The Aging Narcissist
What are the chances of being adopted by a child-like narcissistic father and a self-centered mother, both without an empathetic bone between them?
What are the chances of having both those parents developing dementia?
Today, it hit me.
No wonder I was feeling depressed (and not writing much) over the last couple days.
My oldest daughter just turned sixteen. And while celebrating this momentous event, her birthday also served as a reminder that 15 years ago, my adoptive mother fell down the rabbit hole of Alzheimers. She died seven years later. Somewhere in there, my paternal grandmother developed Alzheimers and I was forced to handle that situation because my adoptive father was too child-like to take responsibility. After one (glorious) year respite from my job as manager of my a-mom's care, my father began to act more strangely than usual, developing a nasty, fast progessing dementia called "Lewy Bodies."
And here we go again, except this time it's worse because my father has no other friends or family but me, me, me 24/7.
As he makes his rapid descent into this awful disease, he's getting more needy. He calls at four a.m. to ask for a shipment of candy. He accuses me of not visiting for two years (it's been several months). He shouts into the phone, "Please don't forget me! I'm so lonely!"
Before you go and post a comment about dementia and behavior, I know. He can't help it. It's the disease. Sort of. It's just taken his normal (for him) behavior and ramped it up. He's always demanded constant attention. He's never had any empathy for me or for others. He's the kind of self-absorbed person who was abused as a kid, never got over it and stopped maturing, and looks to other people to provide a steady stream of attention. He the child. Me his supply source. Now he the dementia patient. Me the emotional caretaker. Again.
I am a cesspool of resentment. His neediness is overwhelming.

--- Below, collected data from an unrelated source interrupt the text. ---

(** The loop counting the entries with [t < cutoff]. *)
Definition expiredCount (l : list A) : Z :=
  Z.of_nat (length (filter (fun x => stamp x < cutoff) l)).

(** A non-empty array is cleaned when [expiredCount > length * 0.3]. *)
Definition shouldClean (l : list A) : bool :=
  match l with
  | [] => false
  | _ :: _ => 3 * Z.of_nat (length l) <? 10 * expiredCount l
  end.

(** The array under one key after the cleaning loop; [None] when the key
    is deleted because nothing is left. *)
Definition cleanList (l : list A) : option (list A) :=
  if shouldClean l then
    match live l with
    | [] => None
    | l' => Some l'
    end
  else Some l.

Definition cleanAll (m : gmap Model (list A)) : gmap Model (list A) :=
  omap cleanList m.

Definition anyCleaned (m : gmap Model (list A)) : bool :=
  existsb (fun kv => shouldClean kv.2) (map_to_list m).

End Cleaning.

Definition cleanWindows (clk : Clock) (s : State) : State :=
  let rpmCutoff := now clk - ROLLING_WINDOW_MS in
  let midnight := pacificMidnight clk in
  let needRebuildCache :=
    anyCleaned time rpmCutoff (tokenWindows s)
    || anyCleaned id rpmCutoff (recentCalls s)
    || anyCleaned id midnight (dailyCalls s) in
  let windows := cleanAll time rpmCutoff (tokenWindows s) in
  let recent := cleanAll id rpmCutoff (recentCalls s) in
  let daily := cleanAll id midnight (dailyCalls s) in
  let rpmCache :=
    if needRebuildCache then live id rpmCutoff <$> recent
    else if decide (size (cachedRpmLists s) = 0%nat)
         then live id rpmCutoff <$> recent
         else cachedRpmLists s in
  let dailyCache :=
    if needRebuildCache then live id midnight <$> daily
    else if decide (size (cachedDailyLists s) = 0%nat)
         then live id midnight <$> daily
         else cachedDailyLists s in
  {| recentCalls := recent; dailyCalls := daily;
     lastCallAt := lastCallAt s; tokenWindows := windows;
     cachedRpmLists := rpmCache; cachedDailyLists := dailyCache;
     queue := queue s; abortControllers := abortControllers s;
     lastUsedModel := lastUsedModel s |}.

(** *** Admission *)

Definition windowTokens (w : list TokenUsage) : Z :=
  foldl (fun acc e => acc + tokens e) 0 w.

(** Sums every window of the dictionary, whatever its key. *)
Definition currentUsedTokens (s : State) : Z :=
  map_fold (fun _ w total => total + windowTokens w) 0 (tokenWindows s).

Definition rpmLimit (m : Model) : Z :=
  if isFlashLite m then RPM_FLASH_LITE else RPM_FLASH.

Definition rpdLimit (m : Model) : Z :=
  if isFlashLite m then RPD_FLASH_LITE else RPD_FLASH.

Definition minSpacing (m : Model) : Z :=
  if isFlashLite m then MIN_SPACING_MS_FLASH_LITE else MIN_SPACING_MS_FLASH.

(** The four checks of [canStartNow], on the state that [cleanWindows]
    leaves. *)
Definition rpmOk (m : Model) (s : State) : bool :=
  negb (rpmLimit m <=? Z.of_nat (length (default [] (cachedRpmLists s !! m)))).

Definition rpdOk (m : Model) (s : State) : bool :=
  negb (rpdLimit m
        <=? Z.of_nat (length (default [] (cachedDailyLists s !! m)))).

Definition tokensOk (r : Z) (s : State) : bool :=
  negb (TOKEN_CAPACITY_PER_MINUTE <? currentUsedTokens s + r).

Definition spacingOk (clk : Clock) (m : Model) (s : State) : bool :=
  negb (now clk - default 0 (lastCallAt s !! m) <? minSpacing m).

(** [canStartNow]: the answer, and the state after the cleanup it runs. *)
Definition canStartNow (clk : Clock) (m : Model) (r : Z) (s : State)
  : bool * State :=
  let s' := cleanWindows clk s in
  (rpmOk m s' && rpdOk m s' && tokensOk r s' && spacingOk clk m s', s').

(** *** Recording *)

Definition pushWindow (m : Model) (e : TokenUsage) (s : State) : State :=
  set_tokenWindows
    (<[m := default [] (tokenWindows s !! m) ++ [e]]> (tokenWindows s)) s.

Definition recordReservation (clk : Clock) (m : Model) (r : Z) (s : State)
  : State :=
  cleanWindows clk
    (pushWindow m {| time := now clk; tokens := r; reservation := true |} s).

Definition adjustReservation (clk : Clock) (m : Model)
  (actual reserved : Z) (s : State) : State :=
  let delta := actual - reserved in
  if decide (delta = 0) then s
  else
    cleanWindows clk
      (pushWindow m
         {| time := now clk; tokens := delta; reservation := false |} s).

Definition RPM_CLEANUP_THRESHOLD : Z := 100.
Definition RPD_CLEANUP_THRESHOLD : Z := 200.

Definition recordRpm (clk : Clock) (m : Model) (s : State) : State :=
  let recent := default [] (recentCalls s !! m) ++ [now clk] in
  let daily := default [] (dailyCalls s !! m) ++ [now clk] in
  let recent' :=
    if RPM_CLEANUP_THRESHOLD <? Z.of_nat (length recent)
    then live id (now clk - ROLLING_WINDOW_MS) recent else recent in
  let daily' :=
    if RPD_CLEANUP_THRESHOLD <? Z.of_nat (length daily)
    then live id (pacificMidnight clk) daily else daily in
  set_calls (<[m := recent']> (recentCalls s))
            (<[m := daily']> (dailyCalls s)) s.

(** [pushQuotaUpdate] as far as the state goes: it cleans the windows; the
    snapshot it sends to the client and the decay timer it arms are left
    out. *)
Definition pushQuotaUpdate (clk : Clock) (s : State) : State :=
  cleanWindows clk s.

(** [startRequest] up to its [await]: what happens synchronously at the
    moment a request is admitted. *)
Definition startRequest (clk : Clock) (p : PendingRequest) (s : State)
  : State :=
  let s1 := set_running ({[abortKey p]} ∪ abortControllers s) (model p) s in
  let s2 := recordReservation clk (model p) (reservationTokens p) s1 in
  let s3 := recordRpm clk (model p) s2 in
  pushQuotaUpdate clk s3.

(** [this.lastCallAt[model] = Date.now()], which [executeStandardGeneration]
    runs after [pacing], several [await]s after the admission. *)
Definition markCallStart (t : Z) (m : Model) (s : State) : State :=
  set_lastCallAt (<[m := t]> (lastCallAt s)) s.

(** [res.meta?.promptTokens || 0]. *)
Definition actualPromptTokens (res : Response) : Z :=
  default 0 (meta res ≫= promptTokens).

Definition set_usedReservation (r : Z) (res : Response) : Response :=
  {| text := text res; requiresAction := requiresAction res;
     meta :=
       (fun mt =>
          {| promptTokens := promptTokens mt;
             candidatesTokens := candidatesTokens mt;
             totalTokens := totalTokens mt; queuedMs := queuedMs mt;
             usedReservation := Some r |}) <$> meta res |}.

Definition afterResponse (clk : Clock) (m : Model) (r : Z)
  (res : Response) (s : State) : State * Response :=
  let actual := actualPromptTokens res in
  let '(s1, res1) :=
    if 0 <? actual
    then (adjustReservation clk m actual r s, set_usedReservation r res)
    else (s, res) in
  (pushQuotaUpdate clk s1, res1).

(** *** The queue *)

(** The body of the promise that [generate] returns, once the pending
    request is built: admit now or enqueue.  The second component is the
    request started by this call, if any. *)
Definition generate (clk : Clock) (p : PendingRequest) (s : State)
  : State * option PendingRequest :=
  let '(ok, s1) := canStartNow clk (model p) (reservationTokens p) s in
  if ok then (startRequest clk p s1, Some p)
  else (pushQuotaUpdate clk (set_queue (queue s1 ++ [p]) s1), None).

(** One firing of the queue timer. *)
Definition runQueueCycle (clk : Clock) (s : State)
  : State * option PendingRequest :=
  let s0 := cleanWindows clk s in
  match queue s0 with
  | [] => (s0, None)
  | next :: rest =>
      let '(ok, s1) :=
        canStartNow clk (model next) (reservationTokens next) s0 in
      if ok
      then (pushQuotaUpdate clk (startRequest clk next (set_queue rest s1)),
            Some next)
      else (s1, None)
  end.

(** What [cancel] does to the outside. *)
Inductive CancelEffect :=
| StreamCanceled (key : jsstring)      (* onStream({key, error: 'Canceled'}) *)
| Rejected (p : PendingRequest).       (* entry.reject(...) *)

(** [queue.findIndex] followed by [splice(idx, 1)]. *)
Fixpoint spliceFirst (key : jsstring) (q : list PendingRequest)
  : option (PendingRequest * list PendingRequest) :=
  match q with
  | [] => None
  | p :: rest =>
      if decide (abortKey p = key) then Some (p, rest)
      else match spliceFirst key rest with
           | Some (e, rest') => Some (e, p :: rest')
           | None => None
           end
  end.

Definition cancel (clk : Clock) (key : jsstring) (s : State)
  : State * list CancelEffect :=
  let '(s1, out1) :=
    if decide (key ∈ abortControllers s)
    then (set_running (abortControllers s ∖ {[key]}) (lastUsedModel s) s,
          [StreamCanceled key])
    else (s, []) in
  match spliceFirst key (queue s1) with
  | Some (entry, rest) =>
      (pushQuotaUpdate clk (set_queue rest s1), out1 ++ [Rejected entry])
  | None => (s1, out1)
  end.

End Service.

(** ** The generation executor

    [classifyError], the [catch] block of [executeStandardGeneration],
    [streamingCallImpl] and the retry loop, for one admitted request.  What
    the upstream API and the outside do during one attempt is given by a
    script; the executor answers with the stream events it hands to the
    client and with the way the promise settles. *)
Module Executor.

Import Service.

(** *** Classification of failures *)

Inductive StatusValue :=
| NumStatus (n : Z)
| StrStatus (s : jsstring).

(** A thrown [Error]. *)
Record JsError := {
  err_name : jsstring;
  err_message : jsstring;
  err_status : option StatusValue;
  err_code : option StatusValue;
  err_statusCode : option StatusValue }.

Definition truthy (v : option StatusValue) : bool :=
  match v with
  | Some (NumStatus n) => negb (n =? 0)
  | Some (StrStatus s) => match s with [] => false | _ => true end
  | None => false
  end.

(** [err.status || err.code || err.statusCode]. *)
Definition statusOf (e : JsError) : option StatusValue :=
  if truthy (err_status e) then err_status e
  else if truthy (err_code e) then err_code e
  else err_statusCode e.

(** [status === n]. *)
Definition statusIs (n : Z) (e : JsError) : bool :=
  match statusOf e with
  | Some (NumStatus k) => k =? n
  | _ => false
  end.

Inductive Category := auth | rate | quota | canceled | other.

There is no solution. I've said it before and I'll say it again, there is no wellspring of love and gratitude for my self-absorbed adoptive father. I'm not sure if it's possible to love someone like that. I act - diligently and morally - on his behalf, handling his finances, overseeing his care, calling him every single day without fail. Yet. I feel so guilty sometimes. Aren't we supposed to love our parents? I have no love for him.
And here's where the adoption part comes in. Every once in a while, I wonder...why did my adoptive parents adopt? While my a-mom was a widely confirmed party girl, she was also practical. She married my father, I believe, because she was a divorced Catholic woman with no money or prospects. He, for all his issues, had a steady job. I remember her being very impatient with and dismissive of him. He was exhausting to be around. Did she sense there was something off about him? Did she hope a child might change him? Make him act more like a man than a child? If so, he never grew into the job.
And while my dad has never SAID he expects my gratitude for being adopted, he ACTS that way. Like it's perfectly normal that the daughter he mostly neglected would stick by his side, handle every rocky situation and cater to his needs.
No wonder I'm seething.
All that ugly stuff said, I'm MUCH better at not falling all over myself trying to prove myself, being overly-responsible, calling him back two seconds after he calls me, rushing around in a meaningless flurry of unnecessary activity. Because that's how I used to behave. He TOTALLY controlled me. This man I don't even like. Now, I continue to take care of him (sigh), but I've put up some boundaries, respond according to the situation and, believe it or not, can hang up the phone after a difficult conversation and, mostly, forget about it a half hour later instead of stewing for days.
Every once in a while, I have a bit of a "relapse" (and blog about it). But that's the trouble dealing with an aging narcissist. They only get worst and the whole "unfairness" of it all can be overwhelming.